Je manquais rarement les occasions de pêche d’une coquille du genre Solen abondante sur la plage à l’embouchure de la rivière, dont les gens du pays sont friands et qu’ils mangent cuite ou mettent en saumure comme aliment de réserve.
Nous la prenions à marée basse en introduisant brusquement dans le trou qui dénonce la présence du mollusque une petite baguette aiguisée et dentelée ; au contact du bois, l’animal referme sa coquille en serrant ses valves sur la baguette et permet ainsi au pêcheur de l’amener à lui. À ces occasions, la plage était couverte d’hommes, de femmes et d’enfants qui emplissaient leurs paniers de ces coquillages dont la chair, au commencement de la saison sèche, est particulièrement délicate.
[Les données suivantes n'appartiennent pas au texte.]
(** * Personal finance manager: a shallow embedding of [finance_manager.py]

    The program keeps three SQLite tables (users, transactions, budgets)
    and a [current_user] field on the manager object.  Every method opens
    a connection, runs one or a few statements, commits and closes.  The
    embedding threads the database and the manager explicitly, takes the
    readings of [datetime.datetime.now()] as arguments, and returns what
    the method returns together with the lines it prints. *)

From Stdlib Require Import ZArith Bool List String Ascii Permutation Sorted Lia Floats.
From Stdlib Require OrderedTypeEx.
Import ListNotations.
Open Scope string_scope.
Open Scope list_scope.
Open Scope Z_scope.

(** ** Amounts

    The [amount] columns are declared [REAL]: whatever number is bound, the
    value read back is a Python [float].  The operations the program uses
    on amounts are the literal [0], [+], [-], [<=] and [>]; a NaN is bound
    by SQLite as NULL.  The embedding is written once over this interface. *)

Class Amount (A : Type) : Type := {
  azero : A;
  aadd  : A -> A -> A;
  asub  : A -> A -> A;
  aleb  : A -> A -> bool;
  agtb  : A -> A -> bool;
  anull : A -> bool
}.

(** Binary64 floats, the type the program computes with. *)
#[export] Instance float_amount : Amount float := {|
  azero := 0%float;
  aadd  := PrimFloat.add;
  asub  := PrimFloat.sub;
  aleb  := PrimFloat.leb;
  agtb  := fun x y => PrimFloat.ltb y x;
  anull := fun x => negb (PrimFloat.eqb x x)
|}.

(** Exact integer amounts (whole currency units, or cents). *)
#[export] Instance Z_amount : Amount Z := {|
  azero := 0;
  aadd  := Z.add;
  asub  := Z.sub;
  aleb  := Z.leb;
  agtb  := Z.gtb;
  anull := fun _ => false
|}.

(** What the validation [amount <= 0] relies on: a value that is [> 0] is
    not [<= 0] and is not NaN. *)
Class AmountOrder (A : Type) `{Amount A} : Prop := {
  pos_not_le   : forall a, agtb a azero = true -> aleb a azero = false;
  pos_not_null : forall a, agtb a azero = true -> anull a = false
}.

(** Exact arithmetic: addition is associative and commutative, [0] is
    neutral.  Binary64 addition is not associative. *)
Class AmountExact (A : Type) `{Amount A} : Prop := {
  aadd_assoc : forall a b c, aadd a (aadd b c) = aadd (aadd a b) c;
  aadd_comm  : forall a b, aadd a b = aadd b a;
  aadd_0_l   : forall a, aadd azero a = a
}.

(** The program's [==] on amounts. *)
Class AmountEq (A : Type) : Type := {
  aeqb : A -> A -> bool
}.

#[export] Instance float_eq : AmountEq float := {| aeqb := PrimFloat.eqb |}.

#[export] Instance Z_eq : AmountEq Z := {| aeqb := Z.eqb |}.

(** A value is [==] to itself unless it is NaN. *)
Class AmountEqSelf (A : Type) `{Amount A} `{AmountEq A} : Prop := {
  aeqb_self : forall a, aeqb a a = negb (anull a)
}.

(** Adding up from [0], left to right: the [+=] accumulators of
    [generate_report], and the built-in [sum] of [check_budget] (CPython
    from 3.12 on compensates the rounding of float additions inside
    [sum]; the two agree whenever the additions are exact). *)
Definition sum {A} `{Amount A} (xs : list A) : A := fold_left aadd xs azero.

(** ** Clock and [strftime] *)

Record datetime : Type := mkDatetime {
  year : Z; month : Z; day : Z; hour : Z; minute : Z; second : Z
}.

(** [now.replace(day=1)] and [now.replace(month=1, day=1)]. *)
Definition replace_day (now : datetime) (d : Z) : datetime :=
  mkDatetime (year now) (month now) d (hour now) (minute now) (second now).

Definition replace_month_day (now : datetime) (m d : Z) : datetime :=
  mkDatetime (year now) m d (hour now) (minute now) (second now).

Definition digit (n : Z) : ascii := ascii_of_nat (48 + Z.to_nat (n mod 10)).

Definition pad2 (n : Z) : string :=
  String (digit (n / 10)) (String (digit n) EmptyString).

Definition pad4 (n : Z) : string :=
  String (digit (n / 1000)) (String (digit (n / 100)) (pad2 n)).

(** [strftime("%Y-%m-%d")], for the four-digit years [datetime] produces. *)
Definition strftime_date (t : datetime) : string :=
  (pad4 (year t) ++ "-" ++ pad2 (month t) ++ "-" ++ pad2 (day t))%string.

(** [strftime("%Y-%m-%d %H:%M:%S")]. *)
Definition strftime_datetime (t : datetime) : string :=
  (strftime_date t ++ " " ++ pad2 (hour t) ++ ":" ++ pad2 (minute t) ++ ":"
     ++ pad2 (second t))%string.

(** ** A small error monad for statements that can violate a constraint *)

Definition bind {X Y} (o : option X) (k : X -> option Y) : option Y :=
  match o with
  | Some x => k x
  | None => None
  end.

Notation "x <- c ;; k" := (bind c (fun x => k))
  (at level 61, c at next level, right associativity).

Section Tables.
Context {A : Type} `{Amount A}.

(** ** Rows and tables ([setup_database]) *)

Record User : Type := mkUser {
  u_id : Z; u_username : string; u_password : string
}.

Record Transaction : Type := mkTransaction {
  t_id : Z; t_user_id : Z; t_type : string; t_amount : A;
  t_category : string; t_description : string; t_date : string
}.

Record Budget : Type := mkBudget {
  b_id : Z; b_user_id : Z; b_category : string; b_amount : A;
  b_month : Z; b_year : Z
}.

(** The three tables in rowid order, with the [sqlite_sequence] counters
    that [AUTOINCREMENT] keeps. *)
Record Database : Type := mkDatabase {
  users : list User;
  transactions : list Transaction;
  budgets : list Budget;
  seq_users : Z;
  seq_transactions : Z;
  seq_budgets : Z
}.

Definition empty_database : Database := mkDatabase [] [] [] 0 0 0.

Definition set_transactions (d : Database) (l : list Transaction) (s : Z) : Database :=
  mkDatabase (users d) l (budgets d) (seq_users d) s (seq_budgets d).

Definition set_budgets (d : Database) (l : list Budget) (s : Z) : Database :=
  mkDatabase (users d) (transactions d) l (seq_users d) (seq_transactions d) s.

(** [CHECK(type IN ('income', 'expense'))], also the test of [add_transaction]. *)
Definition valid_type (ty : string) : bool :=
  String.eqb ty "income" || String.eqb ty "expense".

(** [INSERT INTO users (username, password)]: [username] is [UNIQUE]. *)
Definition insert_user (d : Database) (username password : string) : option Database :=
  if existsb (fun u => String.eqb (u_username u) username) (users d) then None
  else
    let id := seq_users d + 1 in
    Some (mkDatabase (users d ++ [mkUser id username password])
            (transactions d) (budgets d) id (seq_transactions d) (seq_budgets d)).

(** [SELECT id FROM users WHERE username = ? AND password = ?], [fetchone]. *)
Definition select_user (d : Database) (username password : string) : option Z :=
  option_map u_id
    (find (fun u => String.eqb (u_username u) username && String.eqb (u_password u) password)
       (users d)).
Dans ces courses, je m’habituai insensiblement à la nourriture à base de riz ; le pain ne me fut plus indispensable et je cessai peu à peu d’en faire. Depuis mon arrivée au Cambodge, j’étais en effet mon propre boulanger. En quittant la Cochinchine pour un pays où j’allais me trouver seul Européen, j’avais appris à préparer la pâte et à cuire le pain. Une fois installé, tous les trois jours revenait ce qui au commencement était une distraction. Alors je prenais d’infinies précautions pour la levée de la pâte ; je dorais, avec des œufs, mes pains que j’étendais en brioches sur des feuilles de bananier pour empêcher leur croûte de noircir au contact de mon four très grossier. C’était maintenant une corvée dont je fus heureux d’être débarrassé. Le besoin impérieux pour l’Européen de cet aliment, alors si souvent mal préparé dans les postes de l’intérieur de l’Indochine, s’était ainsi dissipé pour moi et j’avais reconnu que le riz est la vraie nourriture des pays tropicaux. Plus tard, quelques-uns de mes compagnons de mission m’ont confié au départ que leur souci était de pouvoir supporter la privation de pain. Ils en emportaient une forte provision avec du biscuit. Pendant les premiers jours, ils savouraient leur pain, puis il fallait le recuire et l’amollir à la vapeur de la soupe ou du carry, sur la fin ce n’était plus qu’une affreuse moisissure ; le dégoût faisait apprécier le riz éblouissant de blancheur au fumet agréable, et le biscuit lui-même ne servait plus qu’à amadouer les enfants des villages. »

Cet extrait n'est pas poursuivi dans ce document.